_Provided records:_
►
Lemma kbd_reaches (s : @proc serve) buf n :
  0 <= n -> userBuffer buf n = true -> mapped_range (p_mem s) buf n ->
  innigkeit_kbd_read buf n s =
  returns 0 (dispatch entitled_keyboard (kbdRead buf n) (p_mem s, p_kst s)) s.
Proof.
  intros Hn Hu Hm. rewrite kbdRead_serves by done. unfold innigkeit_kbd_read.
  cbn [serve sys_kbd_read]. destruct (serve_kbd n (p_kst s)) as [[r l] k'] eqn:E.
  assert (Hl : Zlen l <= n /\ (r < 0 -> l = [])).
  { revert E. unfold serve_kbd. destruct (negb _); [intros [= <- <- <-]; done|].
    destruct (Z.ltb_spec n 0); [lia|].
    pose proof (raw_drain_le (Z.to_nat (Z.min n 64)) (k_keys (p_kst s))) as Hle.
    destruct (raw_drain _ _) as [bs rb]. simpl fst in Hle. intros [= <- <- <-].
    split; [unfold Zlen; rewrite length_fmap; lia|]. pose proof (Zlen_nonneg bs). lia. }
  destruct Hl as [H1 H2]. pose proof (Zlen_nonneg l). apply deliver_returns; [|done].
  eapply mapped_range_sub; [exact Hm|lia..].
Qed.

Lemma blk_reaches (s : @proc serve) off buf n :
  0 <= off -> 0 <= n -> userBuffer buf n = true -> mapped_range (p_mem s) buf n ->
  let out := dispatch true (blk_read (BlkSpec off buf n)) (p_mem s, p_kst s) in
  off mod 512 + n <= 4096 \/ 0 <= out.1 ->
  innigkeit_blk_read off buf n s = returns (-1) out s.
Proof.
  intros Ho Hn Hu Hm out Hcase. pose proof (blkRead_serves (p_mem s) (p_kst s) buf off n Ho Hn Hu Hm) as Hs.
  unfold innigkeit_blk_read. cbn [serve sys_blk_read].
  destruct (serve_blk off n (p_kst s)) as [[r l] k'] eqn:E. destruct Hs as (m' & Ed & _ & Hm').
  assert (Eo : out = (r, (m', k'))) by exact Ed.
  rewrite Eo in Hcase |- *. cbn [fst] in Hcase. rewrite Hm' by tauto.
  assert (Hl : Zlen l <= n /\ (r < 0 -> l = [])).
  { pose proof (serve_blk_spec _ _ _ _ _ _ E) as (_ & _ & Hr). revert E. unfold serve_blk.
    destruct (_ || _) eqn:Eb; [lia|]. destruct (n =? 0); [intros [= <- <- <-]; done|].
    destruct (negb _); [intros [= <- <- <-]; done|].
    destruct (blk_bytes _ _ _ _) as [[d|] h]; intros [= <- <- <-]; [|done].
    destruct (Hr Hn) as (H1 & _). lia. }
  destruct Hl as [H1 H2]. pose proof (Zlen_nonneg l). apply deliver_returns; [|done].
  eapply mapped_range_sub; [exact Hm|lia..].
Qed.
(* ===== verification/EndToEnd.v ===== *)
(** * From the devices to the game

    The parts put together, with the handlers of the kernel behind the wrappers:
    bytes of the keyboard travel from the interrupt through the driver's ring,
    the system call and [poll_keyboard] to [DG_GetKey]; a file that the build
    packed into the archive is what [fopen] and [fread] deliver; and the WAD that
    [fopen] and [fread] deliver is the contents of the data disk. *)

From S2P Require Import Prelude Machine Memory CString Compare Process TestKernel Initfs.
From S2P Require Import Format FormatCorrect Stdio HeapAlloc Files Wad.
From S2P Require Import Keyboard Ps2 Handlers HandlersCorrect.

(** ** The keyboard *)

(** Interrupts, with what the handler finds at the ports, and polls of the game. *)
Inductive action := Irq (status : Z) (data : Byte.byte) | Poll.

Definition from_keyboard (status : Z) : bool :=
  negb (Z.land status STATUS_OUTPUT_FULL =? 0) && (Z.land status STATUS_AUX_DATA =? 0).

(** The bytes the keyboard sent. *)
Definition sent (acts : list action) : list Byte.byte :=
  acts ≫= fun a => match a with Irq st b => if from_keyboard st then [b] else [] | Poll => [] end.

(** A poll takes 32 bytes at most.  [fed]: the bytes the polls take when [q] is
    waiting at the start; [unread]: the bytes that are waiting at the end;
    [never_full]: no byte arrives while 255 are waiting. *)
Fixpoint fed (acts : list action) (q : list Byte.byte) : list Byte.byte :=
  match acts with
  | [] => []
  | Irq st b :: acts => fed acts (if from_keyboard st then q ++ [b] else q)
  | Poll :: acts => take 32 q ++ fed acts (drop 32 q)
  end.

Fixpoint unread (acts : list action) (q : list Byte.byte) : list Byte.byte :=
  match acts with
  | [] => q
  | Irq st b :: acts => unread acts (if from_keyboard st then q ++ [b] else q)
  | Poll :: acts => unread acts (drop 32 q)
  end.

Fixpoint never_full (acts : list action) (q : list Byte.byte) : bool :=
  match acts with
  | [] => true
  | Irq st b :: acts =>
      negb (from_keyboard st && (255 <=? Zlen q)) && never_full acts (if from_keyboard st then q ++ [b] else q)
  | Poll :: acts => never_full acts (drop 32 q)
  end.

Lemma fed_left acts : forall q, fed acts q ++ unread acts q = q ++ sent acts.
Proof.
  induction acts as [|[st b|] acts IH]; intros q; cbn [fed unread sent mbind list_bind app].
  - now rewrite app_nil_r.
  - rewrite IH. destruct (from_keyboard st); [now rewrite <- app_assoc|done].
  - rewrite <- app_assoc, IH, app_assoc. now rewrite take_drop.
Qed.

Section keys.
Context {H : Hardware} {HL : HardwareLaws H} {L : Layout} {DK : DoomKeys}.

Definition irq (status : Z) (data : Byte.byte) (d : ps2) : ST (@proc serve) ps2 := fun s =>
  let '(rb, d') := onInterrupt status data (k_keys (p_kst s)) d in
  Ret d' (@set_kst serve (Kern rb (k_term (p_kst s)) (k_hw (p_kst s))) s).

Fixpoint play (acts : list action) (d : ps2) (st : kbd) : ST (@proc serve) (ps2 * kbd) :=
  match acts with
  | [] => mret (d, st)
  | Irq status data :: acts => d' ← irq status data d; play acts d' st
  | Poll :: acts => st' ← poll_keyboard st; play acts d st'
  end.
◄
_Instructions for the task:_
Pull from the data each line where the string "action" turns up.

_Answer for the task:_
Inductive action := Irq (status : Z) (data : Byte.byte) | Poll.
Definition sent (acts : list action) : list Byte.byte :=
Fixpoint fed (acts : list action) (q : list Byte.byte) : list Byte.byte :=
Fixpoint unread (acts : list action) (q : list Byte.byte) : list Byte.byte :=
Fixpoint never_full (acts : list action) (q : list Byte.byte) : bool :=
Fixpoint play (acts : list action) (d : ps2) (st : kbd) : ST (@proc serve) (ps2 * kbd) :=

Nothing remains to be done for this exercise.